Monday, August 24, 2009

What I Learned (Which Isn't Much) as I Completed My First Book and am Now Onto the Second (at Least the Construction Stage)

  • You'll be lucky to have a handful of people who truly care about your work while you're writing, revising, putting together a book, etc. If you have more, you're even luckier. And if you do have a handful, try and keep those folks around, stay in touch with them, and try to keep building. A community doesn't always have to be massive.

  • Trusting your own work is one of the most important things people forget. Advice is a tricky thing. But essentially, whether reading the work aloud or publishing it, once you're done with all the construction and draft stages, it's your name and voice and time attached to the work. Along with that trust, pride should make an appearance.

  • "By the end, your poems should be how you want them to look, how you want them to sound, and how you want them to feel." By the end, I said. This is some of the best advice I ever received.

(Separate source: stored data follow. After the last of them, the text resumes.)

(** X13.  The spine has the key columns and holds exactly the keys of
    its sources: every key of a spine row is the key of a row of some
    source, and every key of a source row is in the spine. *)
Theorem build_spine_keys (dfs : list DataFrame) (key_cols : list string)
    (spine : DataFrame) :
  build_spine dfs key_cols = Ok spine ->
  (forall c, c ∈ columns spine <-> c ∈ key_cols)
  /\ forall k,
       k ∈ row_key key_cols <$> rows spine
       <-> exists df, df ∈ dfs /\ k ∈ row_key key_cols <$> rows df.
Proof.
  intros (Hne & Hcols & ->)%build_spine_inv.
  set (parts := (fun df => drop_duplicates (project df key_cols)) <$> dfs).
  set (cols := keep_first id [] (concat (columns <$> parts))).
  set (all := concat (rows <$> parts)).
  assert (Hcolsiff : forall c, c ∈ cols <-> c ∈ key_cols).
  { intros c. apply concat_columns_parts; [by destruct dfs|].
    intros part (df & -> & _)%list_elem_of_fmap. done. }
  split; [exact Hcolsiff|].
  assert (Hsame : forall a b,
             row_key cols a = row_key cols b
             <-> row_key key_cols a = row_key key_cols b).
  { intros a b. rewrite !row_key_eq. split; intros Hab c Hc;
      apply Hab; by apply Hcolsiff. }
  assert (Hall : forall r, r ∈ all
            <-> exists df, df ∈ dfs
                  /\ r ∈ rows (drop_duplicates (project df key_cols))).
  { intros r. unfold all. rewrite list_elem_of_concat. split.
    - intros (l & Hl & Hr). apply list_elem_of_fmap in Hl as (p & -> & Hp).
      apply list_elem_of_fmap in Hp as (df & -> & Hdf). by exists df.
    - intros (df & Hdf & Hr). eexists. split; [|exact Hr].
      apply list_elem_of_fmap. eexists. split; [done|].
      apply list_elem_of_fmap. by exists df. }
  intros k. unfold drop_duplicates at 1. cbn [rows columns].
  rewrite list_elem_of_fmap. split.
  - intros (r & -> & Hr). apply elem_of_keep_first in Hr as [Hr _].
    apply Hall in Hr as (df & Hdf & Hr). exists df. split; [done|].
    unfold drop_duplicates in Hr. cbn [rows columns project] in Hr.
    apply elem_of_keep_first in Hr as [Hr _].
    apply list_elem_of_fmap in Hr as (r0 & -> & Hr0).
    rewrite row_key_project_row. apply list_elem_of_fmap. by exists r0.
  - intros (df & Hdf & (r0 & -> & Hr0)%list_elem_of_fmap).
    set (p := (list_to_map ((fun c => (c, cell_at r0 c)) <$> key_cols)
               : gmap string cell)).
    destruct (keep_first_covers (row_key key_cols) []
                (rows (project df key_cols)) p) as (r1 & Hr1 & Hk1).
    { cbn [rows project]. apply list_elem_of_fmap. by exists r0. }
    { by intros ?%elem_of_nil. }
    assert (Hin : r1 ∈ all).
    { apply Hall. exists df. split; [done|]. exact Hr1. }
    destruct (keep_first_covers (row_key cols) [] all r1 Hin)
      as (r2 & Hr2 & Hk2); [by intros ?%elem_of_nil|].
    exists r2. split; [|done].
    apply Hsame in Hk2. rewrite Hk2, Hk1. unfold p.
    by rewrite row_key_project_row.
Qed.

End SpineContent.

Section MergeErrors.

Lemma NoDup_fst_eq {A B} (l : list (A * B)) x y1 y2 :
  NoDup l.*1 -> (x, y1) ∈ l -> (x, y2) ∈ l -> y1 = y2.
Proof.
  induction l as [|[a b] l IH]; [by intros _ ?%elem_of_nil|].
  cbn [fmap list_fmap fst]. intros [Ha Hnd]%NoDup_cons.
  intros [[= -> ->]|H1]%elem_of_cons [[= ->]|H2]%elem_of_cons.
  - done.
  - exfalso. apply Ha. apply list_elem_of_fmap. by exists (a, y2).
  - subst. exfalso. apply Ha. apply list_elem_of_fmap. by exists (a, y1).
  - by apply IH.
Qed.

Lemma first_fallback_cases df names current :
  first_fallback df names current ∈ current :: names.
Proof.
  induction names as [|n names IH]; cbn [first_fallback]; [left|].
  case_decide; [right; left|].
  apply elem_of_cons in IH as [->|?]; [left|by do 2 right].
Qed.

Lemma resolve_date_col_cases df declared :
  resolve_date_col df declared ∈ declared :: fallbacks.
Proof.
  unfold resolve_date_col. case_decide; [left|apply first_fallback_cases].
Qed.

Lemma spine_source_inv k df declared s :
  date_map k = Some declared ->
  spine_source df declared = Ok s ->
  "Symbol" ∈ columns df /\ columns s = ["Symbol"; "Date"].
Proof.
  intros Hk. unfold spine_source. case_decide as Hcols; [|done].
  intros [= <-]. apply Forall_cons in Hcols as [Hsym Hcols].
  apply Forall_cons in Hcols as [Hact _]. split; [done|].
  destruct (date_map_not_key k declared _ Hk
              (resolve_date_col_cases df declared)) as [HnS HnD].
  rewrite rename_present by (cbn [columns project]; right; left).
  cbn [columns project fmap list_fmap].
  unfold rename_label. rewrite decide_False by done.
  by rewrite decide_True.
Qed.

Lemma spine_source_Err df declared e :
  spine_source df declared = Err e -> e = KeyError.
Proof. unfold spine_source. case_decide; [done|]. by intros [= <-]. Qed.

Lemma spine_sources_Err dfs ks e :
  spine_sources dfs ks = Err e -> e = KeyError.
Proof.
  induction ks as [|k ks IH]; cbn [spine_sources]; [done|].
  destruct (date_map k) as [declared|]; [|done].
  destruct (list_find _ dfs) as [[i [k' df]]|]; [|done].
  destruct (spine_source df declared) as [s|e'] eqn:Hs.
  - cbn [res_bind]. destruct (spine_sources dfs ks); [done|].
    cbn [res_bind]. intros [= <-]. by apply IH.
  - cbn [res_bind]. intros [= <-]. by apply spine_source_Err in Hs.
Qed.

Lemma spine_sources_inv (dfs : list (source * DataFrame)) ks srcs :
  NoDup dfs.*1 ->
  spine_sources dfs ks = Ok srcs ->
  Forall (fun s => columns s = ["Symbol"; "Date"]) srcs
  /\ forall k df, k ∈ ks -> is_Some (date_map k) -> (k, df) ∈ dfs ->
                  "Symbol" ∈ columns df.
Proof.
  intros Hnd. revert srcs. induction ks as [|k ks IH]; intros srcs;
    cbn [spine_sources].
  - intros [= <-]. split; [constructor|]. by intros k df ?%elem_of_nil.
  - destruct (date_map k) as [declared|] eqn:Hk.
    + destruct (list_find (fun kd => kd.1 = k) dfs) as [[i [k' df]]|]
        eqn:Hfind.
      * apply list_find_Some in Hfind as (Hi & Hk' & _). cbn [fst] in Hk'.
        subst k'. apply list_elem_of_lookup_2 in Hi.
        destruct (spine_source df declared) as [s|] eqn:Hs; [|done].
        cbn [res_bind].
        destruct (spine_sources dfs ks) as [rest|]; [|done].
        cbn [res_bind]. intros [= <-].
        destruct (IH rest eq_refl) as [Hcols Hsym].
        apply (spine_source_inv k) in Hs as [Hs1 Hs2]; [|done].
        split; [by constructor|].
        intros k' df' [->|Hin]%elem_of_cons Hsome Hdf'; [|by eapply Hsym].
        by rewrite (NoDup_fst_eq dfs k df' df Hnd Hdf' Hi).
      * apply list_find_None in Hfind. intros Hrest.
        destruct (IH srcs Hrest) as [Hcols Hsym]. split; [done|].
        intros k' df' [->|Hin]%elem_of_cons Hsome Hdf'; [|by eapply Hsym].
        exfalso. rewrite Forall_forall in Hfind. by apply (Hfind _ Hdf').
    + intros Hrest. destruct (IH srcs Hrest) as [Hcols Hsym].
      split; [done|].
      intros k' df' [->|Hin]%elem_of_cons Hsome Hdf'; [|by eapply Hsym].
      rewrite Hk in Hsome. by destruct Hsome.
Qed.

Lemma spine_sources_cols (dfs : list (source * DataFrame)) ks srcs :
  spine_sources dfs ks = Ok srcs ->
  Forall (fun s => columns s = ["Symbol"; "Date"]) srcs.
Proof.
  revert srcs. induction ks as [|k ks IH]; intros srcs;
    cbn [spine_sources]; [by intros [= <-]|].
  destruct (date_map k) as [declared|] eqn:Hk; [|apply IH].
  destruct (list_find _ _) as [[i [k' df]]|]; [|apply IH].
  destruct (spine_source df declared) as [s0|] eqn:Hs0; [|done].
  cbn [res_bind]. destruct (spine_sources _ ks) as [rest|]; [|done].
  cbn [res_bind]. intros [= <-]. constructor; [|by apply IH].
  by apply (spine_source_inv k) in Hs0 as [_ ?].
Qed.

Lemma spine_of_Err dfs e : spine_of dfs = Err e -> e = KeyError.
Proof.
  unfold spine_of.
  destruct (spine_sources _ _) as [srcs|e'] eqn:Hsrcs.
  - cbn [res_bind]. apply spine_sources_cols in Hsrcs.
    destruct srcs as [|s srcs]; [done|]. intros Herr. exfalso.
    destruct (build_spine_labels (s :: srcs) ["Symbol"; "Date"])
      as (sp & Hsp & _); [done|done|].
    by rewrite Hsp in Herr.
  - cbn [res_bind]. intros [= <-]. by apply spine_sources_Err in Hsrcs.
Qed.

Lemma merge_left_Err left right on e :
  merge_left left right on = Err e -> e = KeyError \/ e = ValueError.
Proof.
  unfold merge_left. repeat case_decide; try done; intros [= <-]; auto.
Qed.

Lemma join_sources_Err merged dfs e :
  join_sources merged dfs = Err e -> e = KeyError \/ e = ValueError.
Proof.
  revert merged. induction dfs as [|[k df] dfs IH]; intros merged;
    cbn [join_sources]; [done|].
  destruct (merge_left _ _ _) as [m|e'] eqn:Hm; cbn [res_bind].
  - apply IH.
  - intros [= <-]. by apply merge_left_Err in Hm.
Qed.

Lemma load_available_nil avail :
  load_available avail = [] <-> forall k, avail k = None.
Proof.
  split.
  - intros Hnil k. destruct (avail k) as [df|] eqn:Hk; [|done].
    apply elem_of_load_available in Hk. rewrite Hnil in Hk.
    by apply elem_of_nil in Hk.
  - intros Hnone. unfold load_available, files. cbn [omap list_omap].
    by rewrite !Hnone.
Qed.

(** X14.  [merge_filtered] raises [FileNotFoundError] exactly when none
    of the five files is there; every other failure is a [KeyError] or a
    [ValueError]. *)
Theorem merge_filtered_errors (avail : source -> option DataFrame) :
  (merge_filtered avail = Err FileNotFoundError
   <-> forall k, avail k = None)
  /\ forall e, merge_filtered avail = Err e ->
       e = FileNotFoundError \/ e = KeyError \/ e = ValueError.
Proof.
  assert (Hsome : forall e, load_available avail ≠ [] ->
            merge_filtered avail = Err e -> e = KeyError \/ e = ValueError).
  { intros e Hne. unfold merge_filtered, merge_loaded.
    destruct (load_available avail) as [|kd dfs]; [done|].
    destruct (spine_of _) as [spine|e'] eqn:Hsp; cbn [res_bind].
    - apply join_sources_Err.
    - intros [= <-]. left. by apply spine_of_Err in Hsp. }
  split.
  - split.
    + intros Herr. apply load_available_nil.
      destruct (load_available avail) as [|kd dfs] eqn:Hl; [done|].
      exfalso. destruct (Hsome FileNotFoundError) as [?|?]; done.
    + intros Hnone%load_available_nil. unfold merge_filtered.
      by rewrite Hnone.
  - intros e Herr.
    destruct (load_available avail) as [|kd dfs] eqn:Hl.
    + left. unfold merge_filtered in Herr. rewrite Hl in Herr.
      by injection Herr.
    + right. by apply Hsome.
Qed.

Lemma add_symbol_none df :
  "Stkcd" ∉ columns df -> "Symbol" ∉ columns df -> add_symbol df = df.
Proof. intros H1 H2. unfold add_symbol. by rewrite !decide_False. Qed.

Lemma prepare_no_symbol k df :
  "Symbol" ∉ columns df ->
  (forall declared, date_map k = Some declared ->
                    "Symbol" ∉ columns (rename df (resolve_date_col df declared)
                                               "Date")) ->
  "Symbol" ∉ columns (prepare k df).
Proof.
  intros Hno Hren. unfold prepare. rewrite truthy_date_map.
  set (temp := match date_map k with Some d => _ | None => df end).
  assert (Htemp : "Symbol" ∉ columns temp).
  { unfold temp. destruct (date_map k); [by apply Hren|done]. }
  cbn [columns relabel]. intros (c & Hc & Hin)%list_elem_of_fmap.
  unfold prefix_label in Hc. case_decide as Hkey.
  - by subst c.
  - by apply (key_label_not_prefixed k c "Symbol"); [left|].
Qed.

(** X15.  A file that has neither a "Stkcd" nor a "Symbol" column makes
    [merge_filtered] raise [KeyError], whatever the other files hold. *)
Theorem merge_needs_company_col (avail : source -> option DataFrame)
    (k : source) (df : DataFrame) :
  avail k = Some df ->
  "Stkcd" ∉ columns df -> "Symbol" ∉ columns df ->
  merge_filtered avail = Err KeyError.
Proof.
  intros Hk HnoS HnoY. unfold merge_filtered, merge_loaded.
  pose proof (proj2 (elem_of_load_available avail k df) Hk) as Hin.
  destruct (load_available avail) as [|kd0 dfs0] eqn:Hl;
    [by apply elem_of_nil in Hin|].
  rewrite <- Hl in *.
  set (dfs' := prod_map id add_symbol <$> load_available avail).
  assert (Hin' : (k, df) ∈ dfs').
  { unfold dfs'. apply list_elem_of_fmap. exists (k, df).
    split; [|done]. cbn [prod_map fst snd id]. by rewrite add_symbol_none. }
  assert (Hnd : NoDup dfs'.*1).
  { unfold dfs'. rewrite <- list_fmap_compose.
    assert (Hfst : fst ∘ prod_map id add_symbol <$> load_available avail
                   = (load_available avail).*1);
      [|rewrite Hfst; apply NoDup_load_available].
    apply list_fmap_ext. by intros ? [] ?. }
  destruct (spine_of (load_available avail)) as [spine|e] eqn:Hsp;
    cbn [res_bind]; [|by apply spine_of_Err in Hsp; subst e].
  unfold spine_of in Hsp. fold dfs' in Hsp.
  destruct (spine_sources dfs' date_map_keys) as [srcs|] eqn:Hsrcs; [|done].
  destruct (spine_sources_inv dfs' date_map_keys srcs Hnd Hsrcs)
    as [_ Hsym].
  destruct (date_map k) as [declared|] eqn:Hdate.
  { exfalso. apply HnoY. apply (Hsym k df); [|by rewrite Hdate|done].
    destruct k; try done; unfold date_map_keys; set_solver. }
  assert (k = cg_co) by (by destruct k). subst k.
  fold dfs'. unfold dfs', load_available, files.
  cbn [omap list_omap]. rewrite Hk. cbn [fmap option_fmap option_map].
  cbn [list_fmap prod_map fst snd id join_sources].
  rewrite add_symbol_none by done.
  unfold merge_left. rewrite decide_False; [done|].
  intros [[_ Hright] _]%Forall_cons. revert Hright.
  apply prepare_no_symbol; [done|]. by intros declared [=].
Qed.

End MergeErrors.

Section MergeContent.

Lemma suffix_label_nil sfx c : suffix_label [] sfx c = c.
Proof.
  unfold suffix_label. rewrite decide_False; [done|]. by intros ?%elem_of_nil.
Qed.

Lemma suffix_label_nil_inj sfx : Inj (=) (=) (suffix_label [] sfx).
Proof. intros a b. by rewrite !suffix_label_nil. Qed.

  • Take risks. There's nothing better than remembering a room full of people judging you because you took a huge risk that ultimately failed. Sure, they should've been judging the work, but you're the one reading the poem with the piece of paper in front of you. No, risks aren't always successful, but they're eventually necessary if you want to write something people will remember reading.
  • John Keats is dead. You will not be the next John Keats. As a past professor said, upon a student in a public forum complaining he had no published work and was always getting rejected, "Let the critics sort it out when you're dead," or something to that degree. Spending a year on a poem to show the world how smart you are will only get you a lot of rejection and most likely depression along the way. I've witnessed such a situation.

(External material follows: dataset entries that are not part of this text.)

Lemma render_notebook_stdout (E : Externals) (nb : notebook) (s a : string)
    (st : world) (out : list string) :
  ∃ st',
    render_notebook E nb s a (set_stdout out st) = (Ok tt, st')
    ∧ stdout st' = out
    ∧ calls st' = calls (exec (render_notebook E nb s a) st)
    ∧ text_color st' = text_color (exec (render_notebook E nb s a) st).
Proof.
  unfold exec, render_notebook, bind. rewrite !NotebookReportPDF_eq.
  set (cs := enumerate (default [] (cells nb))).
  destruct (runs_for_each (render_cell E) cs (runs_render_cell E)
              (set_color black (set_calls (header E s a) (set_stdout out st))))
    as (st1 & Hrun1 & _ & Ho & _).
  destruct (respects_for_each (render_cell E) cs (respects_render_cell E)
              (set_color black (set_calls (header E s a) (set_stdout out st)))
              (set_color black (set_calls (header E s a) st)))
    as (st1' & st2' & Hr1 & Hr2 & Hc & Ht & _).
  { by destruct st. }
  rewrite Hrun1 in Hr1. injection Hr1 as <-.
  exists st1. rewrite Hr2. cbn [snd].
  split; [exact Hrun1|]. split; [|split]; auto.
Qed.

(** X14. When the executor returns a notebook that has cells,
    [process_notebook] prints "Successfully executed notebook with N
    cells", N being their number, and renders the returned notebook. *)
Theorem process_notebook_renders_executed (E : Externals) (nb : notebook)
    (student_name assignment_name : string) (st : world)
    (executed_nb : notebook) (cs : list cell) :
  returned (ep_preprocess E nb) = Ok executed_nb →
  cells executed_nb = Some cs →
  ∃ st',
    process_notebook E nb student_name assignment_name st = (Ok tt, st')
    ∧ stdout st'
      = stdout st ++ ["Successfully executed notebook with "
                      +:+ str_of_nat (length cs) +:+ " cells"]
    ∧ calls st'
      = calls (exec (render_notebook E executed_nb student_name assignment_name) st).
Proof.
  intros Hret Hcells.
  destruct (render_notebook_stdout E executed_nb student_name assignment_name st
              (stdout st ++ ["Successfully executed notebook with "
                             +:+ str_of_nat (length cs) +:+ " cells"]))
    as (st' & Hrun & Ho & Hc & _).
  exists st'. split; [|split; assumption].
  unfold process_notebook, execute_notebook, bind, try_except, lift.
  rewrite Hret, Hcells. destruct st. exact Hrun.
Qed.

Lemma process_notebook_renders_executed_witness :
  ∃ st',
    process_notebook Reference.externals Samples.print_notebook "Ada" "HW1"
      Reference.empty_world = (Ok tt, st')
    ∧ stdout st' = ["Successfully executed notebook with 1 cells"]
    ∧ calls st'
      = calls (exec (render_notebook Reference.externals
                       Samples.print_notebook_executed "Ada" "HW1")
                 Reference.empty_world).
Proof.
  exact (process_notebook_renders_executed Reference.externals
           Samples.print_notebook "Ada" "HW1" Reference.empty_world
           Samples.print_notebook_executed
           [Demo.code_cell (TStr "print(1)")
              (Some [Reference.stream_output "stdout" ("1" +:+ nl)])]
           eq_refl eq_refl).
Defined.

(** X15. When the executor raises, [process_notebook] returns normally all
    the same: it prints the error and the notice that it continues, and
    renders the notebook object it had passed to the executor, in the
    state the executor left it in. *)
Theorem process_notebook_reports_failure (E : Externals) (nb : notebook)
    (student_name assignment_name : string) (st : world) (e : string) :
  returned (ep_preprocess E nb) = Raise e →
  ∃ st',
    process_notebook E nb student_name assignment_name st = (Ok tt, st')
    ∧ stdout st'
      = stdout st
        ++ ["Error executing notebook: " +:+ e;
            "Continuing with non-executed notebook for PDF generation"]
    ∧ calls st'
      = calls (exec (render_notebook E (nb_after (ep_preprocess E nb))
                       student_name assignment_name) st).
Proof.
  intros Hret.
  destruct (render_notebook_stdout E (nb_after (ep_preprocess E nb))
              student_name assignment_name st
              (stdout st
               ++ ["Error executing notebook: " +:+ e;
                   "Continuing with non-executed notebook for PDF generation"]))
    as (st' & Hrun & Ho & Hc & _).
  exists st'. split; [|split; assumption].
  unfold process_notebook, execute_notebook, bind, try_except, lift.
  rewrite Hret. destruct st. cbn. rewrite <- app_assoc. exact Hrun.
Qed.

Lemma process_notebook_reports_failure_witness :
  ∃ st',
    process_notebook Reference.externals Demo.failing_notebook "Ada" "HW1"
      Reference.empty_world = (Ok tt, st')
    ∧ stdout st'
      = ["Error executing notebook: ZeroDivisionError: division by zero";
         "Continuing with non-executed notebook for PDF generation"]
    ∧ calls st'
      = calls (exec (render_notebook Reference.externals
                       (nb_after (ep_preprocess Reference.externals
                                    Demo.failing_notebook)) "Ada" "HW1")
                 Reference.empty_world).
Proof.
  exact (process_notebook_reports_failure Reference.externals
           Demo.failing_notebook "Ada" "HW1" Reference.empty_world
           "ZeroDivisionError: division by zero" eq_refl).
Defined.

(** * The size and place of an image *)




(** * Rendering the same notebook twice *)

Lemma keeps_doc_ret : keeps_doc (ret tt).
Proof. intros st1 st2 Hsame. exists st1, st2. auto. Qed.

Lemma keeps_doc_bind (m1 m2 : M unit) :
  keeps_doc m1 → keeps_doc m2 → keeps_doc (m1 ;;; m2).
Proof.
  intros H1 H2 st1 st2 Hsame.
  destruct (H1 st1 st2 Hsame) as (st1' & st2' & Hr1 & Hr2 & Hsame').
  destruct (H2 st1' st2' Hsame') as (st1'' & st2'' & Hr1' & Hr2' & Hsame'').
  exists st1'', st2''. unfold bind. rewrite Hr1, Hr2. auto.
Qed.

Lemma keeps_doc_for_each {A} (body : A → M unit) (l : list A) :
  Forall (λ x, keeps_doc (body x)) l → keeps_doc (for_each body l).
Proof.
  induction 1 as [|x rest Hx _ IH]; cbn [for_each].
  - apply keeps_doc_ret.
  - apply keeps_doc_bind; assumption.
Qed.

(** A method that adds a fixed block of calls. *)
Lemma keeps_doc_add_calls (m : M unit) (cs : list fpdf_call) :
  (∀ st, m st = (Ok tt, add_calls cs st)) → keeps_doc m.
Proof.
  intros Hm st1 st2 [Hc Ht]. exists (add_calls cs st1), (add_calls cs st2).
  split; [apply Hm|]. split; [apply Hm|].
  destruct st1, st2; cbn in *; subst. split; reflexivity.
Qed.

Lemma keeps_doc_set_text_color (r g b : Z) : keeps_doc (set_text_color r g b).
Proof.
  intros st1 st2 [Hc Ht]. do 2 eexists.
  split; [reflexivity|]. split; [reflexivity|].
  destruct st1, st2; cbn in *; subst. split; reflexivity.
Qed.

Lemma keeps_doc_add_image (E : Externals) (img : string) :
  name_independent E img → keeps_doc (add_image E img).
Proof.
  intros Hind st1 st2 [Hc Ht]. do 2 eexists.
  split; [apply add_image_eq|]. split; [apply add_image_eq|].
  rewrite (Hind (tmp_seq st1) (tmp_seq st2)).
  unfold same_doc, world_after_image. cbn [calls text_color].
  rewrite Hc, Ht. auto.
Qed.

  • Blogs aren't a bad thing, but don't take them as the new Harold Bloom medium of poetic and literary criticism. I've been introduced to so many new people and writers through blogs. I've traded manuscripts with writers after getting in touch with them through their blogs. I've written poems because of discovering others and their work through blogs, and their work inevitably ended up influencing my own.
  • Though I technically feel a bit odd for saying this, because mine's not even out yet, "The first book is not the be all end all." I plan on being in this for a long time: writing, hopefully teaching, etc. A plan doesn't always translate to inevitability. But how many established contemporary writers talk about how they only love their first book at this point in their lives? I wouldn't be able to name one, and it's usually the opposite. I am proud of my first book, I like it very much right now, and I will try to get it into the hands of as many people as possible who may be interested. But it's too easy to sit on something like that and not move on. So, basically, keep moving on, even if the forward progress doesn't actually feel like there's a destination attached to it.

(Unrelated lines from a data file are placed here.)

(** * ZenTime: the AI tool-call dispatcher, provider selection and alarm tick

    A shallow embedding of [src/App.tsx] and [src/services/aiService.ts].

    JavaScript values are modelled at run time, where TypeScript's types are
    erased: a task, an argument payload and a user profile are objects, that
    is finite maps from property names to values ([gmap string JsVal]); a
    property that is absent reads as [undefined].  Numbers are the integers
    (durations in minutes, epoch milliseconds). *)

From Stdlib Require Import ZArith Ascii String List Bool.
From stdpp Require Import base option list strings pretty gmap fin_maps.

Local Open Scope string_scope.
Local Open Scope list_scope.
Local Open Scope Z_scope.

(** ** JavaScript values and the operators the source applies to them *)

Inductive JsVal : Type :=
  | JUndefined
  | JNull
  | JBool (b : bool)
  | JNumber (n : Z)
  | JString (s : string).

#[global] Instance JsVal_eq_dec : EqDecision JsVal.
Proof. solve_decision. Defined.

#[global] Instance JsVal_inhabited : Inhabited JsVal := populate JUndefined.

(** An object: property name to value. *)
Abbreviation JsObj := (gmap string JsVal).

(** [o.k]: reading a property that is absent gives [undefined]. *)
Definition get (o : JsObj) (k : string) : JsVal :=
  match o !! k with
  | Some v => v
  | None => JUndefined
  end.

(** [{ ...o, k: v }] *)
Definition with_prop (k : string) (v : JsVal) (o : JsObj) : JsObj := <[k := v]> o.

(** ToBoolean: [undefined], [null], [false], [0] and [''] are falsy. *)
Definition truthy (v : JsVal) : bool :=
  match v with
  | JUndefined | JNull => false
  | JBool b => b
  | JNumber n => negb (n =? 0)
  | JString s => negb (String.eqb s "")
  end.

(** [a || b] *)
Definition js_or (a b : JsVal) : JsVal := if truthy a then a else b.

(** [a === b] *)
Definition strict_eq (a b : JsVal) : bool := bool_decide (a = b).

(** ToString, as a template literal applies it. *)
Definition to_string (v : JsVal) : string :=
  match v with
  | JUndefined => "undefined"
  | JNull => "null"
  | JBool true => "true"
  | JBool false => "false"
  | JNumber n => pretty n
  | JString s => s
  end.

(** Characters that cannot be written inside a string literal here. *)
Definition dquote : string := String (ascii_of_nat 34) EmptyString.
Definition newline : string := String (ascii_of_nat 10) EmptyString.

(** [String.prototype.toLowerCase] on ASCII text: the letters A to Z are
    folded and every other code unit is kept.  On text with code units from
    128 on the host folds more (accented and other cased letters), so the
    statements that rest on case folding are made for ASCII text
    ([ascii_only]). *)
Definition lower_ascii (c : ascii) : ascii :=
  let n := nat_of_ascii c in
  if (Nat.leb 65 n && Nat.leb n 90)%bool then ascii_of_nat (n + 32) else c.

Fixpoint toLowerCase (s : string) : string :=
  match s with
  | EmptyString => EmptyString
  | String c s' => String (lower_ascii c) (toLowerCase s')
  end.

(** [String.prototype.includes]: [sub] occurs in [s] at some position. *)
Fixpoint includes (s sub : string) : bool :=
  (String.prefix sub s
   || match s with
      | EmptyString => false
      | String _ s' => includes s' sub
      end)%bool.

  • One of the best reasons to publish poems, stories, reviews, etc: Discovering others' work in journals that you may not have discovered elsewhere. Seek these writers out elsewhere. Don't be afraid to try and get in touch with them.
  • There's probably much more I can't think of right now. Maybe I'll go back to this later and add more. Feel free to add your own in the comments section or comment on what I've said above. This is only one man's opinion.